戒名の付け方

戒名の付け方

戒名は、一般的にいえばあの世での名前となります。この世での名前が「俗名」、あの世の名前での「戒名」です。 しかし、宗派によっては「戒名」ではなく「法名」、「法号」などさまざまな呼び方をしています。たとえば、浄土真宗が「法名」、日蓮宗が「法号」となり、その他の宗派では「戒名」となります。

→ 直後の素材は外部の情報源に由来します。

Inductive LockedResult :=
  | Return (result : bool)
  | Publishing (snapshot : RuntimeSnapshot).

Definition NextTimestamp (current : RuntimeSnapshot) (now : Z) : Z :=
  Z.max now (rs_monotonic_ms current +[64] 1).

Definition StampConnectedAt (current : RuntimeSnapshot) : RuntimeSnapshot :=
  if bool_decide (rs_phase current ≠ PhConnected) then set_connected_at 0 current
  else if rs_connected_monotonic_ms current =? 0
  then set_connected_at (rs_monotonic_ms current) current
  else current.

(** The guard every update shares. *)
Definition rejects (c : LifecycleCore) (generation : Z) : bool :=
  (generation =? 0) || negb (generation =? lc_generation c) ||
  Stop_IsStopping (lc_stop c) generation || Stop_IsCompleted (lc_stop c) generation.

(** The assignments shared by the updates that leave phase and readiness alone. *)
Definition set_current (c : LifecycleCore) (s : RuntimeSnapshot) : LockedResult * LifecycleCore :=
  (Publishing s, mkCore (lc_stop c) s (lc_readiness c) (lc_requested c) (lc_generation c)).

もともと戒名とは、本来は仏門に入った証であり、修行僧に与えてもらう名前でした。戒名があの世の名前とはいえ、厳しい修行を耐え、戒律を守り仏弟子となった証として頂くものだったのです。では、もう少し詳しく戒名の付け方についてご説明しておきましょう。 仏の世界は平等ですから、戒名はどんな人間でも2文字と決まっています。ところが実際には平等ではないのが今日の戒名の付け方です。本来、仏の世界は平等であり位に上下はありません。その証拠に、戒名の文字数は2文字と決まってはいるものの、そこへ「戒名」とは別に「院号」「道号」「位号」などを加え、結果として位が変わってしまうわけです。

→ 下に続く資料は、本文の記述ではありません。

(** The shapes of the loop and of the accepted transaction, read off. *)
Lemma establish_accepted_exact token response result (w : W) tr :
  tr_outcome result = TxRejected → untouched tr →
  let r := establish_accepted token response result (w, EvBegin BeginAccepted token response :: tr) in
  outcome_exact (tr_outcome r.1) r.2.2.
Proof.
  intros Hr (H1 & H2 & H3). unfold published in H1, H2. unfold establish_accepted, outcome_exact, published.
  cbn [op_ReadControl op_SendControl op_Begin op_Commit op_Publish op_Cancel traced].
  destruct (op_SendControl response w) as [[] w1]; cbn [negb fst snd]; [|rewrite Hr; cbn; by rewrite H1, H2, H3].
  destruct (op_ReadControl w1) as [[[] confirm] w2]; cbn [negb fst snd]; [|rewrite Hr; cbn; by rewrite H1, H2, H3].
  destruct (op_Commit confirm token w2) as [[[] committed] w3]; cbn [negb fst snd]; [|rewrite Hr; cbn; by rewrite H1, H2, H3].
  destruct (op_SendControl committed w3) as [[] w4]; cbn [negb fst snd tr_outcome]; [|cbn; by rewrite H1, H2].
  destruct (op_Publish token w4) as [[] w5]; cbn; by rewrite ?H1, ?H2, ?H3.
Qed.
Lemma establish_loop_exact n attempt result (w : W) tr :
  tr_outcome result = TxRejected → untouched tr →
  let r := establish_loop n attempt result (w, tr) in outcome_exact (tr_outcome r.1) r.2.2.
Proof.
  revert attempt w tr. induction n as [|n IH]; intros attempt w tr Hr H; cbn [establish_loop].
  { destruct H as (H1 & H2 & H3). unfold outcome_exact, published in *. cbn. by rewrite Hr, H1, H2, H3. }
  cbn [op_ReadControl op_SendControl op_Begin traced].
  destruct (op_ReadControl w) as [[[] request] w1]; cbn [negb fst snd tr_outcome].
  2: { destruct H as (H1 & H2 & H3). unfold outcome_exact, published in *. cbn. by rewrite Hr, H1, H2, H3. }
  destruct (op_Begin request w1) as [[[[] token] response] w2]; cbn [fst snd tr_outcome].
  - by apply establish_accepted_exact.
  - destruct (op_SendControl response w2) as [sent w3].
    assert (untouched (EvSend response sent :: EvBegin BeginGenerationSync token response :: EvRead true :: tr)) as H' by (by destruct sent).
    case_if as E; cbn [fst snd]; [|by apply IH].
    destruct H' as (H1 & H2 & H3). unfold outcome_exact. cbn [tr_outcome]. by rewrite Hr, H1, H2, H3.
  - destruct H as (H1 & H2 & H3). unfold outcome_exact, published in *. cbn. by rewrite Hr, H1, H2, H3.
Qed.

Lemma establish_accepted_trace token response result (w : W) tr :
  tr_outcome result = TxRejected → count_events is_publish tr = 0%nat →
  (∀ t, count_events (is_accept t) tr = count_events (is_settlement t) tr) →
  let r := establish_accepted token response result (w, EvBegin BeginAccepted token response :: tr) in
  outcome_shape (tr_outcome r.1) r.2.2 ∧
  (∀ t, count_events (is_accept t) r.2.2 = count_events (is_settlement t) r.2.2) ∧
  count_events is_begin_event r.2.2 = S (count_events is_begin_event tr).
Proof.
  intros Hr Hp Hs. unfold establish_accepted.
  cbn [op_ReadControl op_SendControl op_Begin op_Commit op_Publish op_Cancel traced].
  destruct (op_SendControl response w) as [[] w1]; cbn [negb fst snd]; cycle 1.
  { rewrite Hr. split_and!; [cbn; count_trace|intros t; specialize (Hs t); count_trace|count_trace]. }
  destruct (op_ReadControl w1) as [[[] confirm] w2]; cbn [negb fst snd]; cycle 1.
  { rewrite Hr. split_and!; [cbn; count_trace|intros t; specialize (Hs t); count_trace|count_trace]. }
  destruct (op_Commit confirm token w2) as [[[] committed] w3]; cbn [negb fst snd]; cycle 1.
  { rewrite Hr. split_and!; [cbn; count_trace|intros t; specialize (Hs t); count_trace|count_trace]. }
  destruct (op_SendControl committed w3) as [[] w4]; cbn [negb fst snd tr_outcome]; cycle 1.
  { split_and!; [cbn; eauto|intros t; specialize (Hs t); count_trace|count_trace]. }
  destruct (op_Publish token w4) as [[] w5]; cbn [negb fst snd tr_outcome].
  - split_and!; [cbn; by eauto 10|intros t; specialize (Hs t); count_trace|count_trace].
  - split_and!; [cbn; eauto|intros t; specialize (Hs t); count_trace|count_trace].
Qed.

Lemma establish_loop_trace n attempt result (w : W) tr :
  tr_outcome result = TxRejected → count_events is_publish tr = 0%nat →
  (∀ t, count_events (is_accept t) tr = count_events (is_settlement t) tr) →
  let r := establish_loop n attempt result (w, tr) in
  outcome_shape (tr_outcome r.1) r.2.2 ∧
  (∀ t, count_events (is_accept t) r.2.2 = count_events (is_settlement t) r.2.2) ∧
  (count_events is_begin_event r.2.2 ≤ n + count_events is_begin_event tr)%nat.
Proof.
  revert attempt w tr. induction n as [|n IH]; intros attempt w tr Hr Hp Hs; cbn [establish_loop].
  { cbn. rewrite Hr. done. }
  cbn [op_ReadControl op_SendControl op_Begin traced].
  destruct (op_ReadControl w) as [[[] request] w1]; cbn [negb fst snd tr_outcome]; cycle 1.
  { rewrite Hr. split_and!; [cbn; count_trace|intros t; specialize (Hs t); count_trace|count_trace]. }
  destruct (op_Begin request w1) as [[[[] token] response] w2]; cbn [fst snd tr_outcome].
  - destruct (establish_accepted_trace token response result w2 (EvRead true :: tr) Hr) as (H1 & H2 & H3).
    { count_trace. }
    { intros t. specialize (Hs t). count_trace. }
    split_and!; [done|done|]. rewrite H3. count_trace.
  - destruct (op_SendControl response w2) as [sent w3]. case_if as E; cbn [fst snd].
    + rewrite Hr. split_and!; [cbn; count_trace|intros t; specialize (Hs t); count_trace|count_trace].
    + edestruct (IH (attempt + 1) w3 (EvSend response sent :: EvBegin BeginGenerationSync token response ::
        EvRead true :: tr) Hr) as (H1 & H2 & H3).
      { count_trace. }
      { intros t. specialize (Hs t). count_trace. }
      split_and!; [done|done|]. revert H3. rewrite !count_events_cons. cbn. lia.
  - rewrite Hr. split_and!; [cbn; count_trace|intros t; specialize (Hs t); count_trace|count_trace].
Qed.
End traces.

(** ** Properties *)

(** For every sequence of calls on a session's recovery state: the carrier generation is one
    plus the number of successful commits; every suspension is either ended by exactly one commit
    or still open; every reservation is settled at most once (commit, cancel or expiry) and at
    most one is outstanding, only while Suspended; and once Expired the state never changes again
    and no later reservation or commit succeeds. *)
Theorem recovery_ledger es :
  let s := exec recovery_step Recovery_new es in
  let n P := successes P Recovery_new es in
  rv_generation s = 1 + n is_commit ∧
  n is_suspend = n is_commit + (if decide (rv_state s = RecActive) then 0 else 1) ∧
  (rv_state s ≠ RecExpired →
     n is_reserve = n is_commit + n is_cancel + (if HasResumeReservation s then 1 else 0)) ∧
  (HasResumeReservation s = true → rv_state s = RecSuspended) ∧
  (rv_state s = RecExpired → ∀ es',
     exec recovery_step s es' = s ∧ successes is_commit s es' = 0 ∧ successes is_reserve s es' = 0).
Proof.
  intros s n. destruct (recovery_run_inv es) as [[Hg _] Hs Hr Ht _]. fold s in Hg, Hs, Hr, Ht.
  unfold HasResumeReservation. split_and!; [done|done| | |].
  - intros He. rewrite decide_False in Hr by done. unfold n. rewrite Hr. by destruct (rv_token s =? 0).
  - intros H%negb_true_iff%Z.eqb_neq. by apply Ht.
  - intros He es'. rewrite decide_True in Hr by done. apply exec_expired; [done|by destruct Hr].
Qed.

(** C33: Whatever the carrier and the exchanger answer, a resume transaction makes at most two
    Begin calls, settles every reservation a Begin accepted exactly once (a successful Publish
    or a Cancel of the same token), and publishes only after the matching Commit succeeded and
    its committed control was sent: the outcome is Resumed if and only if a Publish succeeded, which is the last call,
    PreserveSuspended if and only if the control of a successful Commit could not be sent,
    Fatal if and only if a Publish failed, and a Rejected transaction published nothing. *)
Theorem establish_settles {W} (ops : EstablishOperations W) (w : W) :
  let r := RunSessionResumeEstablishTransaction (w, ([] : list EstablishEvent)) in
  let trace := r.2.2 in
  outcome_shape (tr_outcome r.1) trace ∧
  ((tr_outcome r.1 = TxResumed ↔ published true trace = true) ∧ (tr_outcome r.1 = TxFatal ↔ published false trace = true) ∧
   (tr_outcome r.1 = TxPreserveSuspended ↔ committed_unsent trace = true)) ∧
  (∀ t, count_events (is_accept t) trace = count_events (is_settlement t) trace) ∧
  (count_events is_begin_event trace ≤ 2)%nat.
Proof.
  destruct (establish_loop_trace ops 2 0 (mkTxResult TxRejected FrOtherResumeFailure) w []) as (H1 & H2 & H3); [done..|].
  split; [exact H1|]. split; [by apply (establish_loop_exact ops 2 0 _ w [])|]. split; [exact H2|exact H3].
Qed.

たとえば、現在、戒名と呼ばれるものは以下のように付けられています。

■○○院殿、○○○○大居士(女性ならば大姉)と呼ばれるものは、昔は大名とか領主に限られた戒名。

■○○院、○○○○居士(女性は大姉)は、奉行とか上役の武士につけられた戒名。

■○○○○童子(童女)は、子供につけられる戒名。

■○○孩子(孩女)は、赤ちゃんにつけられる戒名。

寺院や宗派・社会的に大きな貢献をした人、具体的にはお寺を建立した人などにつけられるのが「院号」となります。 戒名の下につけられる文字は「位号」と呼ばれ、位などによって異なるものではなく、性別や年齢によって付けられるものです。

つまり、今日付けられる戒名は、本来の修行僧に与えられるものではなく、社会に貢献した功績やその方の生涯にふさわしい文字で授けられるのが一般的となっています。ただし、日蓮宗の法号には、男子は「日」、女子は「妙」の一字がおくられますし、浄土真宗の法名には男子に「釈」女子には「釈尼」がおくられています。